Die knapp zwei Wanderwochen sind für Aneto, den ein Jahr und zehn Monate alten pubertären Rüden und mich eine wichtige Zeit für seine Erziehung. Jeden Morgen streiten wir, was ?hier bleiben? heisst. Gelernt hat Aneto mittels Schleppleine, dass das im Umkreis von 5 bis 10 Metern um mich herum heißt. Er aber ?rundet großzügig auf?, wie eine Freundin es ausdrückt. Auf 100 bis 150 Meter!! Auch wenn er sich immer wieder umschaut und zuverlässig zurückkommt, ist das zu weit! Erst gegen Mittag nähern sich unsere Vorstellungen einander an. 

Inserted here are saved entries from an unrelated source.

(** ** Results: a Go call that returns [(value, error)] *)

Inductive result (E A : Type) : Type :=
| Ok (a : A)
| Err (e : E).
Arguments Ok {E A} a.
Arguments Err {E A} e.

#[global] Instance result_ret E : MRet (result E) := λ A a, Ok a.
#[global] Instance result_bind E : MBind (result E) := λ A B f r,
  match r with Ok a => f a | Err e => Err e end.
#[global] Instance result_fmap E : FMap (result E) := λ A B f r,
  match r with Ok a => Ok (f a) | Err e => Err e end.

Definition is_ok {E A} (r : result E A) : bool :=
  match r with Ok _ => true | Err _ => false end.

Definition from_option {E A} (e : E) (o : option A) : result E A :=
  match o with Some a => Ok a | None => Err e end.

(** [guard_err c e]: the early return [if !c { return e }]. *)
Definition guard_err {E} (c : bool) (e : E) : result E unit :=
  if c then Ok () else Err e.

Lemma bind_ok {E A B} (r : result E A) (f : A → result E B) b :
  (r ≫= f) = Ok b ↔ ∃ a, r = Ok a ∧ f a = Ok b.
Proof. destruct r; cbn; naive_solver. Qed.
Lemma bind_err {E A B} (r : result E A) (f : A → result E B) e :
  (r ≫= f) = Err e ↔ r = Err e ∨ ∃ a, r = Ok a ∧ f a = Err e.
Proof. destruct r; cbn; naive_solver. Qed.
Lemma ok_inj {E A} (a b : A) : @Ok E A a = Ok b → a = b.
Proof. by intros [= ->]. Qed.
Lemma guard_err_ok {E} c (e : E) u : guard_err c e = Ok u ↔ c = true.
Proof. destruct c, u; cbn; naive_solver. Qed.

(** Inversion of a successful sequence of calls. *)
Ltac ok_inv H :=
  repeat match type of H with
  | (_ ≫= _) = Ok _ =>
      apply bind_ok in H; let a := fresh "a" in let Ha := fresh "Ha" in
      destruct H as (a & Ha & H)
  end.

(** ** Binary search: [sort.Search] and the hand-written loops like it

    [search_loop] is the loop shared by Go's [sort.Search(n, f)] and by
    [Mapping.SearchOffset]; every iteration shrinks [j - i], so [n] units of
    fuel always reach the exit test ([search_loop_fuel]). *)

Fixpoint search_loop (fuel : nat) (f : Z → bool) (i j : Z) : Z :=
  match fuel with
  | O => i
  | S fuel =>
      if i <? j then
        let h := (i + j) / 2 in
        if f h then search_loop fuel f i h else search_loop fuel f (h + 1) j
      else i
  end.

Definition sort_search (n : Z) (f : Z → bool) : Z :=
  search_loop (Z.to_nat n) f 0 n.

Lemma mid_bounds i j : i < j → i <= (i + j) / 2 < j.
Proof.
  intros. split; [apply Z.div_le_lower_bound | apply Z.div_lt_upper_bound]; lia.
Qed.

(** More fuel than [j - i] changes nothing: the loop has left by its test. *)
Lemma search_loop_fuel f k1 k2 i j :
  j - i <= Z.of_nat k1 → j - i <= Z.of_nat k2 →
  search_loop k1 f i j = search_loop k2 f i j.
Proof.
  revert k2 i j. induction k1 as [|k1 IH]; intros [|k2] i j H1 H2; simpl; auto.
  - ztests.
  - ztests.
  - destruct (Z.ltb_spec i j); [|done].
    pose proof (mid_bounds i j ltac:(lia)).
    destruct (f _); apply IH; lia.
Qed.

Section search.
Context (f : Z → bool) (n : Z).
Hypothesis mono : ∀ a b, 0 <= a → a <= b → b < n → f a = true → f b = true.

Lemma search_loop_spec k i j :
  0 <= i → i <= j → j <= n → j - i <= Z.of_nat k →
  (∀ a, 0 <= a < i → f a = false) → (∀ a, j <= a < n → f a = true) →
  let r := search_loop k f i j in
  i <= r <= j ∧ (∀ a, 0 <= a < r → f a = false) ∧
  (∀ a, r <= a < n → f a = true).
Proof using mono.
  revert i j. induction k as [|k IH]; intros i j Hi Hij Hj Hk Hlo Hhi; simpl.
  { assert (i = j) as -> by lia. auto with lia. }
  destruct (Z.ltb_spec i j); [|assert (i = j) as -> by lia; auto with lia].
  pose proof (mid_bounds i j ltac:(lia)). destruct (f _) eqn:Hf.
  - destruct (IH i ((i + j) / 2)) as (? & ? & ?); eauto with lia.
    intros a Ha. apply (mono ((i + j) / 2)); auto with lia.
  - destruct (IH ((i + j) / 2 + 1) j) as (? & ? & ?); eauto with lia.
    intros a Ha. destruct (f a) eqn:Hfa; [|done].
    rewrite (mono a ((i + j) / 2)) in Hf; auto with lia.
Qed.

(** [sort.Search] on a monotone predicate: the first index where it holds. *)
Lemma sort_search_spec :
  0 <= n →
  0 <= sort_search n f <= n ∧ (∀ a, 0 <= a < sort_search n f → f a = false) ∧
  (∀ a, sort_search n f <= a < n → f a = true).
Proof using mono. intros. apply search_loop_spec; lia. Qed.
End search.

(** ** Lists indexed by Go [int]s *)

Definition len {A} (l : list A) : Z := Z.of_nat (length l).

(** [l[i]] for an [int] index; [None] is the run-time panic. *)
Definition at_ {A} (l : list A) (i : Z) : option A :=
  if i <? 0 then None else l !! Z.to_nat i.

(** [l[i:j]], with the bounds clamped to the list. *)
Definition slice {A} (i j : Z) (l : list A) : list A :=
  take (Z.to_nat (j - i)) (drop (Z.to_nat i) l).

Lemma len_nonneg {A} (l : list A) : 0 <= len l.
Proof. unfold len. lia. Qed.
Lemma len_to_nat {A} (l : list A) : Z.to_nat (len l) = length l.
Proof. apply Nat2Z.id. Qed.
Lemma len_app {A} (l k : list A) : len (l ++ k) = len l + len k.
Proof. unfold len. rewrite length_app. lia. Qed.
Lemma len_cons {A} (x : A) l : len (x :: l) = 1 + len l.
Proof. unfold len. simpl. lia. Qed.
Lemma len_nil {A} : len (@nil A) = 0.
Proof. done. Qed.
Lemma len_fmap {A B} (f : A → B) l : len (f <$> l) = len l.
Proof. unfold len. by rewrite length_fmap. Qed.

Brav läuft er rechts oder links von mir, wenn ich es verlange. Aber nach 30 Sekunden meint er, das Kommando sei jetzt mal abgearbeitet. Da fällt mir ein, dass er vor einiger Zeit das Kommando hinten gelernt hat. Das wende ich hier wieder an. Und siehe da: das akzeptiert er gut und läuft entspannt hinter mir her. Selten muss ich mit einem Bein an seinen Rucksack tippen, wenn er vorkommen will. So darf er also manchmal vorlaufen und im Wechsel hinten gehen. Aneto macht viele Sachen richtig gut. Wenn er sich noch besser mäßigen lernt, was die Rennerei betrifft, wenn ich noch eine Weile streng bleibe, kann ich ihm später umso mehr Freiheit lassen.

Zurück geht es mit dem Zug nach Straßburg, wo ich einige Stunden Zeit zum Anschauen dieser besonders schönen Altstadt eingeplant habe. Auch hier wird der Wechsel der Staatszugehörigkeit sichtbar durch zweisprachige Straßennamen und witzige Vermischungen französischer und deutscher Wörter. 

Die Vogesen sind ein einsames Wanderparadies. Tagelang treffen wir kaum Menschen. Nur an den großen Gipfeln und an der Panoramastraße ist Betrieb. Dass man hier je nach Routen- und Tagesplanung durchaus mehr als 1000 Höhenmeter auf- und absteigen kann, hatte ich nicht so gedacht. 

Noch einmal mit Zelt, Isomatte und Schlafsack unterwegs zu sein, freut mich, auch wenn die Schlepperei anstrengend ist. Aneto macht sein Rucksack mit einem Kilo Futter gar nichts aus. Er rennt und rennt und rennt!